All in all, I am so glad that I ran. I didn’t even dry heave at the end! I am already thinking about what my next race will be. I can’t get to carried away because all the races tend to be on Sundays and I kinda have to work most Sunday’s. But I think I’ll shoot for at least 2 races a year. That will keep me motivated to stay in shape and keep on running.
I’ve felt so good, emotionally, physically, spiritually and mentally since I started running. I have had a few people tell me they thing I’ve lost some weight (though I haven’t weighed myself). I do know however, that if I don’t have a goal in mind, like a race, I won’t be as disciplined in running consistently. I think I’ll shoot for a 1/2 in the Spring and maybe one more next fall. I have a friend who is trying to convince me that I should run an ultra marathon with him (30 miles) but I can’t even imagine that at this point!

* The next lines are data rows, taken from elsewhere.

(* ===== verification/RouterProps.v ===== *)
(** * The router's table and the shards

    What the daemon holds is what is wanted of it: how every operation moves the demand
    ([demand_is_what_was_asked]), that none withdraws from a shard a market still wanted
    ([wanted_is_never_withdrawn]), and that with one shard, or shards that refuse no command,
    the table agrees with the shards after any run ([RouterExact.routing_table_exact]). Where
    a batch is taken by one shard and refused by a later one it does not, for good
    ([refused_batch_is_half_applied]). *)

From stdpp Require Import gmap sets relations.
From S2P Require Import Prelude OrdMap Identity Descriptor Continuity Pool Session Limitless Pacing Connection QueueAge Supervisor ShardMarket Shard ShardDemand Daemon Router RouterLaws RouterInv.

Section router.
Context {F : Type} `{FL : !Fleet F} {L : FleetLaws F}.
Variable pid : Z.
Implicit Types r : Router F.

(** ** Demand *)

Lemma unwanted_default d : demand_wanted d = false -> d = demand_default.
Proof.
  destruct d as [[] s]; unfold demand_wanted; simpl; [done|]. intros H.
  apply negb_false_iff, bool_decide_eq_true in H. by subst.
Qed.

(** The demand of every market, moved by [f]; what is still wanted stays with its shard. *)
Record moved r (f : bytes -> Demand -> Demand) r' : Prop := {
  mv_steady : steady r r';
  mv_wf : wf r';
  mv_demand : forall k, demand_of r' k = f k (demand_of r k);
  mv_kept : forall i k, holds r.(fleet) i k -> wanted r' k = true -> holds r'.(fleet) i k
}.

Definition unmoved : bytes -> Demand -> Demand := fun _ d => d.

(** First what withdraws nothing, then the rest. *)
Lemma moved_trans r r1 r2 f g h : moved r f r1 -> (forall i k, holds r.(fleet) i k -> holds r1.(fleet) i k) ->
  moved r1 g r2 -> (forall k, g k (f k (demand_of r k)) = h k (demand_of r k)) -> moved r h r2.
Proof.
  intros [Hs Hw Hd _] Hh [Hs' Hw' Hd' Hk'] E. split; [by etrans|done| |].
  - intros k. by rewrite Hd', Hd.
  - intros i k H. by apply Hk', Hh.
Qed.

(** The demand alone. *)
Lemma moved_demand r f r' : wf r -> steady r r' -> r'.(fleet) = r.(fleet) -> r'.(assignments) = r.(assignments) ->
  r'.(counts) = r.(counts) -> (forall k, demand_of r' k = f k (demand_of r k)) -> moved r f r'.
Proof.
  intros [] Hs Hf Ha Hc Hd. split; [done| |done|].
  - split; [by rewrite (proj1 Hs)|by rewrite Hf, (proj1 Hs)|by rewrite Ha, (proj1 Hs)|by rewrite Hc, (proj1 Hs)].
  - intros i k. by rewrite Hf.
Qed.

(** The shards alone, none of which changed what it wants. *)
Lemma moved_fleet r g : wf r -> fleet_ok r.(handles) g -> same_holds r.(fleet) g -> moved r unmoved (r <| fleet := g |>).
Proof. intros Hr Hg Hs. split; [done|by apply wf_fleet_only|done|]. intros i k H _. by apply Hs. Qed.

Lemma forgotten_demand r answered k : default demand_default (forgotten r answered k) = demand_of r k.
Proof.
  unfold forgotten. destruct (gone answered k); cbn [andb]; [|done].
  destruct (wanted r k) eqn:Hw; cbn [negb]; [done|]. rewrite wanted_demand in Hw.
  by rewrite (unwanted_default _ Hw).
Qed.

Lemma removed_moved r slugs r' answer : wf r -> wf r' -> steady r r' -> removed r slugs r' answer ->
  (forall k, k ∈ slugs -> wanted r k = false) -> moved r unmoved r'.
Proof.
  intros Hr Hr' Hs [(Ho & _ & _) Hx] Hu.
  assert (Hd : forall k, demand_of r' k = demand_of r k).
  { intros k. destruct answer as [answered|e].
    - destruct Hx as (_ & Hd & _). unfold demand_of at 1. rewrite Hd. apply forgotten_demand.
    - by rewrite Hx. }
  split; [done..|]. intros i k Hh Hw. apply Ho; [|done]. unfold asks. rewrite removal_targets_lookup.
  case_bool_decide as E; [|done]. rewrite wanted_demand, Hd, <- wanted_demand, (Hu k E) in Hw. done.
Qed.
(* ===== verification/RouterExact.v ===== *)
(** * The table agrees with the shards

    [agreed] is the invariant of the runs of a router with one shard, or whose shards refuse
    no command: which shard wants which market is exactly what the table says, the counts are
    those of the table and within the shards' capacity, and what has a record of demand is
    held. [routing_table_exact] has it of every state of a run. *)

From stdpp Require Import gmap sets relations.
From S2P Require Import Prelude OrdMap Identity Descriptor Continuity Pool Session Limitless Pacing Connection QueueAge Supervisor ShardMarket Shard ShardDemand Daemon Router RouterLaws RouterInv RouterProps.

Section exact.
Context {F : Type} `{FL : !Fleet F} {L : FleetLaws F}.
Variable pid : Z.
Implicit Types r : Router F.

(** The shards want what the table says, and its counts are right. *)
Record exact r : Prop := {
  ex_holds : forall i k, holds r.(fleet) i k <-> r.(assignments) !! k = Some i;
  ex_counted : counted r;
  ex_capacity : forall i n, r.(counts) !! i = Some n -> n <= r.(capacity);
  ex_bound : r.(capacity) <= USIZE_MAX
}.

(** No batch can be taken by one shard and refused by another. *)
Definition united r : Prop := r.(handles) = 1%nat \/ responsive F.

Definition backed r : Prop := forall k, is_Some (r.(demand) !! k) -> is_Some (r.(assignments) !! k).
Definition tidy r : Prop := forall k, is_Some (r.(assignments) !! k) -> wanted r k = true.

Lemma routed_none (m : gmap bytes nat) i : (forall k, m !! k <> Some i) -> routed m i = 0%nat.
Proof.
  intros H. unfold routed. apply map_size_empty_iff, map_eq. intros k. rewrite lookup_empty.
  apply map_lookup_filter_None. right. intros x Hx E. simpl in E. subst. by destruct (H k).
Qed.

Lemma dispatched_err r adding T n g e : n = r.(handles) -> united r ->
  dispatched adding T n r.(fleet) g (Err e) -> same_holds r.(fleet) g.
Proof.
  intros -> Hu (_ & _ & Hresp & i & Hi & _ & Hs). destruct Hu as [Hn|Hr]; [|done].
  intros j k. apply Hs. lia.
Qed.

Lemma exact_same r g : exact r -> same_holds r.(fleet) g -> exact (r <| fleet := g |>).
Proof. intros [Hh Hc Hk Hb] Hs. split; [|done..]. intros i k. cbn. rewrite (Hs i k). apply Hh. Qed.

Lemma exact_demand r m : exact r -> exact (r <| demand := m |>).
Proof. by intros []. Qed.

For all you runners out there, I’ve been using the iPhone app called Runkeeper to track all my times and training. It has been awesome to use and I don’t get any money or anything for recommending them. 🙂 However, I did use it during my race and the GPS must have not liked the city streets of Philly because it got all confused with where I was. When I got to mile 7 I realized that my GPS updates and the real distance were about 3/4 mile of. I had only ran 7 miles but I thought I had run almost 8. That sucked.
Oh, the results? I finished in 2:15:36. I was really pleased with that.
Anyone else have any half-marathon advice?